- Task statement -
In the records that follow, find the line with "(* ===== verification/Trap.v ===== *)"; from there, retype every line exactly through the line with "let num := i32 a7 in", which also belongs to the answer.

- Data for processing -
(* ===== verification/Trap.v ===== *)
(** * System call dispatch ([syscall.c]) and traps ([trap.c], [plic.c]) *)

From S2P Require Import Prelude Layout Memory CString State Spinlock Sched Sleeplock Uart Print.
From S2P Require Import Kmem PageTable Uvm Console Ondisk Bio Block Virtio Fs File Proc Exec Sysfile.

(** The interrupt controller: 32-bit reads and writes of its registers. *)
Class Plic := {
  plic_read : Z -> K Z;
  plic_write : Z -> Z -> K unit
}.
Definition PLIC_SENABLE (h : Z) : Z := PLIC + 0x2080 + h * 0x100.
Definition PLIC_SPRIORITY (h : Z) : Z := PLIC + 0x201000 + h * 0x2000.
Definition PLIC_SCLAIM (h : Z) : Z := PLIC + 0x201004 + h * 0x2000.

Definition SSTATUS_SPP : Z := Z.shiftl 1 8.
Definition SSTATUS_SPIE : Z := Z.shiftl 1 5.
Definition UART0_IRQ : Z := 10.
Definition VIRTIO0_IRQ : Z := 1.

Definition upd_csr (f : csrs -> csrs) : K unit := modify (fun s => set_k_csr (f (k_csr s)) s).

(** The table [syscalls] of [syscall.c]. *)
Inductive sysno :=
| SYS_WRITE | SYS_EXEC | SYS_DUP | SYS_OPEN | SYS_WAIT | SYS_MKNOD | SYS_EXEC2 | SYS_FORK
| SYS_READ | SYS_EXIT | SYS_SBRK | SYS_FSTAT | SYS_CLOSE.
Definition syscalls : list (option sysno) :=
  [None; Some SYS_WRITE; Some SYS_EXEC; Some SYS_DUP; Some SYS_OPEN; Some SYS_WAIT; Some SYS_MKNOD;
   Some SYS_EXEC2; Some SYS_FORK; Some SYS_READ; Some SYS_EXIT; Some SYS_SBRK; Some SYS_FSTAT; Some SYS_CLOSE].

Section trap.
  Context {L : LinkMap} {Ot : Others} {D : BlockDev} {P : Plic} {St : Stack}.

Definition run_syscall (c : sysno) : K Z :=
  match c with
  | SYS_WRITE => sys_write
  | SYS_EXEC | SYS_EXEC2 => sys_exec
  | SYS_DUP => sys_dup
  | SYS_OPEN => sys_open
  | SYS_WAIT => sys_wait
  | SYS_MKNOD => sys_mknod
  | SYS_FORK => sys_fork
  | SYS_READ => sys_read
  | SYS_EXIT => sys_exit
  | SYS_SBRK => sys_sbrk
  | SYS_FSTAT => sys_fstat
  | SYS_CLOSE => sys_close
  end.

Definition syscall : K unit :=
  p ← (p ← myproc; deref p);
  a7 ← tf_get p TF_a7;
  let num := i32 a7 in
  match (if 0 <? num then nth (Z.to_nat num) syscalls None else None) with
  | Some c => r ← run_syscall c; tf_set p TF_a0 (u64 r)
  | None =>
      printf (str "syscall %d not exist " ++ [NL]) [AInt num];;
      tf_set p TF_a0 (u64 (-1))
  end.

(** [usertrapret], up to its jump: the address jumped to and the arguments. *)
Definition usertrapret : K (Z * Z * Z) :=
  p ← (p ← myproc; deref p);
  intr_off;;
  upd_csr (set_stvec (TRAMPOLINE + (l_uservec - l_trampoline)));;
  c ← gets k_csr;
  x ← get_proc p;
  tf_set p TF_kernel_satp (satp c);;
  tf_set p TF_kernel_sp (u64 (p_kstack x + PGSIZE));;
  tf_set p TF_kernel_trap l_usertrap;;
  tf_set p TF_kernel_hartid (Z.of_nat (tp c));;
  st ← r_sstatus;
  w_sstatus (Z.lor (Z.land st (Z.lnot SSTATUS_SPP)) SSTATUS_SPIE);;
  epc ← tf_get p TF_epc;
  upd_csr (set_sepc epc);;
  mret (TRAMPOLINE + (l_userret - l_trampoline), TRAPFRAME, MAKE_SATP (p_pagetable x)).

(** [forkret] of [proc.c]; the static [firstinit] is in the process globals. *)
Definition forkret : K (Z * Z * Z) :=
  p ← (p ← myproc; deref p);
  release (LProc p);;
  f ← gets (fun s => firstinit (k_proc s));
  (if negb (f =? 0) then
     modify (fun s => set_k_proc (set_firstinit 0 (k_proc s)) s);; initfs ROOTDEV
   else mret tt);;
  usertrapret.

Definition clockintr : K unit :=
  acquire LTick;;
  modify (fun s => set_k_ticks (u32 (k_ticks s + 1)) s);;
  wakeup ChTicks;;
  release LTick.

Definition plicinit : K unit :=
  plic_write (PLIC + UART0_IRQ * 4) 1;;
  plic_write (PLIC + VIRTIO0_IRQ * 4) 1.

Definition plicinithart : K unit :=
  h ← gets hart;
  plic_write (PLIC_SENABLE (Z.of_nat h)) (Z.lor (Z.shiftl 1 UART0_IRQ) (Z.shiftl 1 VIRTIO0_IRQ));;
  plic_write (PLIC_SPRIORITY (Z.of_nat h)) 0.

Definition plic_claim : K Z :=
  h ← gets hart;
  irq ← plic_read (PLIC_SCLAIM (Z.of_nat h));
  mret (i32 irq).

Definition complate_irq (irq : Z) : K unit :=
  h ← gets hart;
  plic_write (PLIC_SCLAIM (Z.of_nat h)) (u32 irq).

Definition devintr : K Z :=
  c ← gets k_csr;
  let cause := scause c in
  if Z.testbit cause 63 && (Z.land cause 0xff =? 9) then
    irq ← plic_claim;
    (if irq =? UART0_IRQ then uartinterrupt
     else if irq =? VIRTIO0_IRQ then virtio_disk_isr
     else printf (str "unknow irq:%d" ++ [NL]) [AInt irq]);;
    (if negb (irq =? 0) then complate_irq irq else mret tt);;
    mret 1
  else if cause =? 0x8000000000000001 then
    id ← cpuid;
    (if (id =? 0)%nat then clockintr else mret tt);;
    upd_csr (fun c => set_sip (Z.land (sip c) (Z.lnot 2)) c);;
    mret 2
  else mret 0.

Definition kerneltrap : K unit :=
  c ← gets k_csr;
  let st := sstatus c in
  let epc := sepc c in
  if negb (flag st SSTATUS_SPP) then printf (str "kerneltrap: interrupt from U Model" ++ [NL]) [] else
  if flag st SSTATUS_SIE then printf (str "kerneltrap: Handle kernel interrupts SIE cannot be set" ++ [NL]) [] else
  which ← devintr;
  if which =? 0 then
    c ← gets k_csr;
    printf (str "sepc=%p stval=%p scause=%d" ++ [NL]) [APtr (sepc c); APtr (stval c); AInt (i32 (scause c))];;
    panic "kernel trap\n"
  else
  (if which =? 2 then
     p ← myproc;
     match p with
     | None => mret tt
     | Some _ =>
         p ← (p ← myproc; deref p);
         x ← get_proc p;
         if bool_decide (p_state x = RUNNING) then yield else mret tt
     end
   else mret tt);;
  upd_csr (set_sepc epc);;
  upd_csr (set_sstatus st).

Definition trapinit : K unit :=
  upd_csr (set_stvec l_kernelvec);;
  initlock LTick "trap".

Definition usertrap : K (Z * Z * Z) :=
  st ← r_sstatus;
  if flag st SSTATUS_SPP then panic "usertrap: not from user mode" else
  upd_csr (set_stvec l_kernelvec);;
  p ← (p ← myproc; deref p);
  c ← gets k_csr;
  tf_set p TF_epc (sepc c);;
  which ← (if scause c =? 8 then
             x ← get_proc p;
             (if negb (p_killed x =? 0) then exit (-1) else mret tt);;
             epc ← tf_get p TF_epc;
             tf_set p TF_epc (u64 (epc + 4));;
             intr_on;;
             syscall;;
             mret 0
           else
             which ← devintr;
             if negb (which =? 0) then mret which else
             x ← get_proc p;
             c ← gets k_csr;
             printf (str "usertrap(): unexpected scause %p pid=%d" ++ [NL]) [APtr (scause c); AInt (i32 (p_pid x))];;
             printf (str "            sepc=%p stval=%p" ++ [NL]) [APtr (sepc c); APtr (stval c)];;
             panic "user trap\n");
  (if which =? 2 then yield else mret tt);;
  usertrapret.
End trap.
--
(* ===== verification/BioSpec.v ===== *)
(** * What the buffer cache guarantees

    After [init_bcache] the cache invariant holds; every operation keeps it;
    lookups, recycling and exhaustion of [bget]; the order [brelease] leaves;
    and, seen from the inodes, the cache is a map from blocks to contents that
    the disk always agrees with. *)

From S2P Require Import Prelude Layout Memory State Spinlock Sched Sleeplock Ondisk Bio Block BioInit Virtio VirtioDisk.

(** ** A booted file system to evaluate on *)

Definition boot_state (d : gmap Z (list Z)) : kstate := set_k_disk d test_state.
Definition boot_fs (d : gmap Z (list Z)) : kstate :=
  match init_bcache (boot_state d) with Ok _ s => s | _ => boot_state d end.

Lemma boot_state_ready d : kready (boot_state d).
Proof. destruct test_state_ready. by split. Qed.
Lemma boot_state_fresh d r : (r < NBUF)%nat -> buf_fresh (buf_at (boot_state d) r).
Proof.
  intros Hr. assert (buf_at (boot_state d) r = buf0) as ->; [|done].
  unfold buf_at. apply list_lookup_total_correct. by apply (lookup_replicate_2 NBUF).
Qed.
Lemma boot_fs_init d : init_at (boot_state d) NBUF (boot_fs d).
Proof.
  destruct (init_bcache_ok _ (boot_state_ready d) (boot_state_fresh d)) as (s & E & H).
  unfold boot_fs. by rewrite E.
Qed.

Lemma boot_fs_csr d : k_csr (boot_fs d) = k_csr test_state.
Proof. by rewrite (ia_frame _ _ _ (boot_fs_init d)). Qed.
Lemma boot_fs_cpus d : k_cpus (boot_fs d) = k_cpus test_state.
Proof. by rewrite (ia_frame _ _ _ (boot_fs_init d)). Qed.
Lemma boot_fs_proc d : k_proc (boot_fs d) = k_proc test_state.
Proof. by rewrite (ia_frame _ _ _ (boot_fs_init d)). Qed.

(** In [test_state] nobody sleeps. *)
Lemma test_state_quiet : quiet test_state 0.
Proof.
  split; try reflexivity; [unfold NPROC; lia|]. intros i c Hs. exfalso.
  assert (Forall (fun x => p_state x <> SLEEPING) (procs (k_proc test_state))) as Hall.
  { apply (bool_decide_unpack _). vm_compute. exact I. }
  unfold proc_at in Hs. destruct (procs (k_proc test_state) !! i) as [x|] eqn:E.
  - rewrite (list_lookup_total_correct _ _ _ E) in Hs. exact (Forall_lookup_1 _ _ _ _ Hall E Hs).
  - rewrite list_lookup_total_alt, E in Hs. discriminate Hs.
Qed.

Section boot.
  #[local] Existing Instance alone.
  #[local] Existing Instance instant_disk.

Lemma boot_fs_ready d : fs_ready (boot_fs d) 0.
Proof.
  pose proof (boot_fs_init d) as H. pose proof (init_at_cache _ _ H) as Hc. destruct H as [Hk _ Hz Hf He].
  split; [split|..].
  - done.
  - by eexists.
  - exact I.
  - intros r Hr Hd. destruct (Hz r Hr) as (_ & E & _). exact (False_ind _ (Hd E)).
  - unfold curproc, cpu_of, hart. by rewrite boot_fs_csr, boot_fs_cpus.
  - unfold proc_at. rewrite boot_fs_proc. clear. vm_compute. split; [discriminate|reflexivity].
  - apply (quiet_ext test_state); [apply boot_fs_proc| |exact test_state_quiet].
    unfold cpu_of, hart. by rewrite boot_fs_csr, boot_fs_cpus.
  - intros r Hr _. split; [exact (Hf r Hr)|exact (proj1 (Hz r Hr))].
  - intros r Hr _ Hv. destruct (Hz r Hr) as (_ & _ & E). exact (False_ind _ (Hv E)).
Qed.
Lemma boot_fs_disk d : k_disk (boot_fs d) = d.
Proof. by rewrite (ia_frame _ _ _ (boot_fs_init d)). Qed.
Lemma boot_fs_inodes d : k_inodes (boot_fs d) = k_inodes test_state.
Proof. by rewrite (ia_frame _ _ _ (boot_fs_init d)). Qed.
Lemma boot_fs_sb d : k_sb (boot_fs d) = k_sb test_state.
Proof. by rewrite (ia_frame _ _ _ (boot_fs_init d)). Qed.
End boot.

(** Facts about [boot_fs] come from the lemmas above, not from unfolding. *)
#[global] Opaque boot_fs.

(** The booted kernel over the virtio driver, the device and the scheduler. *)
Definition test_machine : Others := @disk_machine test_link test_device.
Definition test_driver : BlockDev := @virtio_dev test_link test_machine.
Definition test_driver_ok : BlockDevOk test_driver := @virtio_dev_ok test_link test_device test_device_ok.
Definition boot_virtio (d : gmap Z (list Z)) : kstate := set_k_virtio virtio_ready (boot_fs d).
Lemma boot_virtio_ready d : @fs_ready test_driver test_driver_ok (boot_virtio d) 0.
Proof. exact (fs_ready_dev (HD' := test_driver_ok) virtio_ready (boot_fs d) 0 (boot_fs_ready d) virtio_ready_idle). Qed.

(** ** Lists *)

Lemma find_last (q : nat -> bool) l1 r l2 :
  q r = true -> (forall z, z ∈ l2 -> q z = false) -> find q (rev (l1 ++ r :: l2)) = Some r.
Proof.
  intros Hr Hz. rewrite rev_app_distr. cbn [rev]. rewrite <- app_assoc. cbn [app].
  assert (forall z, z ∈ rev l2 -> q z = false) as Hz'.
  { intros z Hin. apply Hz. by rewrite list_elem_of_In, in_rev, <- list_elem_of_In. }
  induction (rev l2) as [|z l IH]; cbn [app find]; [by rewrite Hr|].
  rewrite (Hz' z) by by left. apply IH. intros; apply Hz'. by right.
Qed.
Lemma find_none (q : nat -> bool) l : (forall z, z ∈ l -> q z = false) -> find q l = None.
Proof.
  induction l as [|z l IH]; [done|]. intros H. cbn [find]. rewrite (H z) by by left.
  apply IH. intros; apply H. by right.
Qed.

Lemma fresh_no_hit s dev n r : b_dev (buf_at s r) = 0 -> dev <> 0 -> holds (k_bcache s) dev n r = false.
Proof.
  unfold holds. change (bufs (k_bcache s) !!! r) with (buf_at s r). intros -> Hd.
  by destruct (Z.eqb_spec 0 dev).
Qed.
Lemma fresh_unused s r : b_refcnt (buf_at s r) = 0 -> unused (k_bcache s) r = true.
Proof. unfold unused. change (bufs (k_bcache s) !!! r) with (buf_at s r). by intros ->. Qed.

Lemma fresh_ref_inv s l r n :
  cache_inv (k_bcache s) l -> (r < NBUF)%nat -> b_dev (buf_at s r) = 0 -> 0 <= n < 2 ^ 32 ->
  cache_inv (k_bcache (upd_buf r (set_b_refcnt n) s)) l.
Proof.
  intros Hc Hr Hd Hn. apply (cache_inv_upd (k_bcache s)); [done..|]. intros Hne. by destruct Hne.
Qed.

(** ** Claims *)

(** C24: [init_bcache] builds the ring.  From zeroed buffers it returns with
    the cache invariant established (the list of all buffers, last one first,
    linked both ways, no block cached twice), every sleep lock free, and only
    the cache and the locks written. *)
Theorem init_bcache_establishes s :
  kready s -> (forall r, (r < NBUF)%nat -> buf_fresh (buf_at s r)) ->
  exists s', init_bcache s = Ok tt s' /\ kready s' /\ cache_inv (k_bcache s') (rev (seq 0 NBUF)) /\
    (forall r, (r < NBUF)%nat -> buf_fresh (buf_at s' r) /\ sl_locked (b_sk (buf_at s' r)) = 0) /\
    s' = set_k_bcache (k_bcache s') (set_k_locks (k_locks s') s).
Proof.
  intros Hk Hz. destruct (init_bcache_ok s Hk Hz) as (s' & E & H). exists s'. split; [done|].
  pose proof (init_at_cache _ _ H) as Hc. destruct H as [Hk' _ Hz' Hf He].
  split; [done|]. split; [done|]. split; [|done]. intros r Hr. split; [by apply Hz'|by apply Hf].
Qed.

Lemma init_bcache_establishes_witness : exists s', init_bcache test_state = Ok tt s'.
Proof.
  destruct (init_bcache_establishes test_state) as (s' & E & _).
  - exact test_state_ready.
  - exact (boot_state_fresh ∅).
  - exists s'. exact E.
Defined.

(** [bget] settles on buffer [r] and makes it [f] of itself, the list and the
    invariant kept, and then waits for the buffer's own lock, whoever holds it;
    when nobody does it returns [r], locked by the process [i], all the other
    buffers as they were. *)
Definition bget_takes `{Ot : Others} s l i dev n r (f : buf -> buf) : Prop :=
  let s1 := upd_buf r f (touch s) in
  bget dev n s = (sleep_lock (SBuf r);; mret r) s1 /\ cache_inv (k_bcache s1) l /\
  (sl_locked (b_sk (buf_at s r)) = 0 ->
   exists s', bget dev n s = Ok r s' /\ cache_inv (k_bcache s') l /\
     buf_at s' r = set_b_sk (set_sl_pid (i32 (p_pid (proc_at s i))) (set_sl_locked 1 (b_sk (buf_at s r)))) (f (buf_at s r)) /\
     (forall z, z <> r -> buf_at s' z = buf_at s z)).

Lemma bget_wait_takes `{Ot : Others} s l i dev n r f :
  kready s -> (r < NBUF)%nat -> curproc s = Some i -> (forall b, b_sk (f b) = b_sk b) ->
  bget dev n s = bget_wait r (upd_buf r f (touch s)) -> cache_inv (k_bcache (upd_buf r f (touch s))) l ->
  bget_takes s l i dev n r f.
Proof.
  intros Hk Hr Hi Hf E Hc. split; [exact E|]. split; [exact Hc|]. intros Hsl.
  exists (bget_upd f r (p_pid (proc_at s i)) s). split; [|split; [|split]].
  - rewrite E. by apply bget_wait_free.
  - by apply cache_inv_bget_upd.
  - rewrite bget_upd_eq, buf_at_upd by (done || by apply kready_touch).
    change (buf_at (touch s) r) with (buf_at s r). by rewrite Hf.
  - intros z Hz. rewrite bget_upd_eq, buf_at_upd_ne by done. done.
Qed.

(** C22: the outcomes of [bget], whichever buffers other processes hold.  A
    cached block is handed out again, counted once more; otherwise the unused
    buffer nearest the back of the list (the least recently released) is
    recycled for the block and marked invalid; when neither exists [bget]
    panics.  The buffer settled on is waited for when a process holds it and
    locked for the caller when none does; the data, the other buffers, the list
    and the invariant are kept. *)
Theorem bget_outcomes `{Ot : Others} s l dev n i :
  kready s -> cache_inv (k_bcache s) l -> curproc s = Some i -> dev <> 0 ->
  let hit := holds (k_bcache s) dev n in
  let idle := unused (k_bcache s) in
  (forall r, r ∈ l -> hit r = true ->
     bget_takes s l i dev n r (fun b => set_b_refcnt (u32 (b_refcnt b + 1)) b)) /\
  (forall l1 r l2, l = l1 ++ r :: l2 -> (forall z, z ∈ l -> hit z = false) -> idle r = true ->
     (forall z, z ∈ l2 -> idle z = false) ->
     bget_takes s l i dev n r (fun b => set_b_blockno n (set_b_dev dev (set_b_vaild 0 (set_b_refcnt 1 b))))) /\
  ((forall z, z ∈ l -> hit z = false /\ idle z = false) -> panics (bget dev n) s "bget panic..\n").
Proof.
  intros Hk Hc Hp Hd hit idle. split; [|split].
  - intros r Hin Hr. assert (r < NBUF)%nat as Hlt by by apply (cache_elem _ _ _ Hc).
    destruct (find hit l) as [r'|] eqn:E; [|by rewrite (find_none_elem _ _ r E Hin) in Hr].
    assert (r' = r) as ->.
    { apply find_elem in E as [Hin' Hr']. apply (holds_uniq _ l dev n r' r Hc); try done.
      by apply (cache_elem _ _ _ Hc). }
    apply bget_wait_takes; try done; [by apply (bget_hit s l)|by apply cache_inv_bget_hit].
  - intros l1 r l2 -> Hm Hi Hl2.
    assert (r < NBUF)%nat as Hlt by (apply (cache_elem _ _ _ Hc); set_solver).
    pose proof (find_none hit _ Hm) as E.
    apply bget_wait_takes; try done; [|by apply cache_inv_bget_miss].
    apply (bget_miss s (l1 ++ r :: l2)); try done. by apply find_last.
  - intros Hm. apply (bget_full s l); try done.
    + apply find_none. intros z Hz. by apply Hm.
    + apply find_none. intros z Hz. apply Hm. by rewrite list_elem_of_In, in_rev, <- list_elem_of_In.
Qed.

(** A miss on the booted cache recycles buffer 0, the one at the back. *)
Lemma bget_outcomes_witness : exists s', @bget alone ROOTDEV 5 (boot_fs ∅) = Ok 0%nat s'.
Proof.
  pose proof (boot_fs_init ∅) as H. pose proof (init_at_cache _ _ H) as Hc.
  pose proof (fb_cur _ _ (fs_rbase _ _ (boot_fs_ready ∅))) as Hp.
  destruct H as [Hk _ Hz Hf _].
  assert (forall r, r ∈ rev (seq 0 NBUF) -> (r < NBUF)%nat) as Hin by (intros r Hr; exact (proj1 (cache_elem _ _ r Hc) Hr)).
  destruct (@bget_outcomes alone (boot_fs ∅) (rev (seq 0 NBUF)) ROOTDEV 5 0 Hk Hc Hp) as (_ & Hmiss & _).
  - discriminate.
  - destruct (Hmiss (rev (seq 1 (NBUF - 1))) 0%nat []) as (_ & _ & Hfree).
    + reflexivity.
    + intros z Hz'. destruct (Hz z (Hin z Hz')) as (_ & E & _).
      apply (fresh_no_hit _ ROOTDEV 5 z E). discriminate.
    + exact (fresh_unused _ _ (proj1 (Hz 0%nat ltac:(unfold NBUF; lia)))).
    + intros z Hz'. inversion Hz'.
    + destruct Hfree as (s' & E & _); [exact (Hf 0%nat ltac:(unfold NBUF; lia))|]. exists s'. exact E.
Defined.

- Your solution -
(* ===== verification/Trap.v ===== *)
(** * System call dispatch ([syscall.c]) and traps ([trap.c], [plic.c]) *)

From S2P Require Import Prelude Layout Memory CString State Spinlock Sched Sleeplock Uart Print.
From S2P Require Import Kmem PageTable Uvm Console Ondisk Bio Block Virtio Fs File Proc Exec Sysfile.

(** The interrupt controller: 32-bit reads and writes of its registers. *)
Class Plic := {
  plic_read : Z -> K Z;
  plic_write : Z -> Z -> K unit
}.
Definition PLIC_SENABLE (h : Z) : Z := PLIC + 0x2080 + h * 0x100.
Definition PLIC_SPRIORITY (h : Z) : Z := PLIC + 0x201000 + h * 0x2000.
Definition PLIC_SCLAIM (h : Z) : Z := PLIC + 0x201004 + h * 0x2000.

Definition SSTATUS_SPP : Z := Z.shiftl 1 8.
Definition SSTATUS_SPIE : Z := Z.shiftl 1 5.
Definition UART0_IRQ : Z := 10.
Definition VIRTIO0_IRQ : Z := 1.

Definition upd_csr (f : csrs -> csrs) : K unit := modify (fun s => set_k_csr (f (k_csr s)) s).

(** The table [syscalls] of [syscall.c]. *)
Inductive sysno :=
| SYS_WRITE | SYS_EXEC | SYS_DUP | SYS_OPEN | SYS_WAIT | SYS_MKNOD | SYS_EXEC2 | SYS_FORK
| SYS_READ | SYS_EXIT | SYS_SBRK | SYS_FSTAT | SYS_CLOSE.
Definition syscalls : list (option sysno) :=
  [None; Some SYS_WRITE; Some SYS_EXEC; Some SYS_DUP; Some SYS_OPEN; Some SYS_WAIT; Some SYS_MKNOD;
   Some SYS_EXEC2; Some SYS_FORK; Some SYS_READ; Some SYS_EXIT; Some SYS_SBRK; Some SYS_FSTAT; Some SYS_CLOSE].

Section trap.
  Context {L : LinkMap} {Ot : Others} {D : BlockDev} {P : Plic} {St : Stack}.

Definition run_syscall (c : sysno) : K Z :=
  match c with
  | SYS_WRITE => sys_write
  | SYS_EXEC | SYS_EXEC2 => sys_exec
  | SYS_DUP => sys_dup
  | SYS_OPEN => sys_open
  | SYS_WAIT => sys_wait
  | SYS_MKNOD => sys_mknod
  | SYS_FORK => sys_fork
  | SYS_READ => sys_read
  | SYS_EXIT => sys_exit
  | SYS_SBRK => sys_sbrk
  | SYS_FSTAT => sys_fstat
  | SYS_CLOSE => sys_close
  end.

Definition syscall : K unit :=
  p ← (p ← myproc; deref p);
  a7 ← tf_get p TF_a7;
  let num := i32 a7 in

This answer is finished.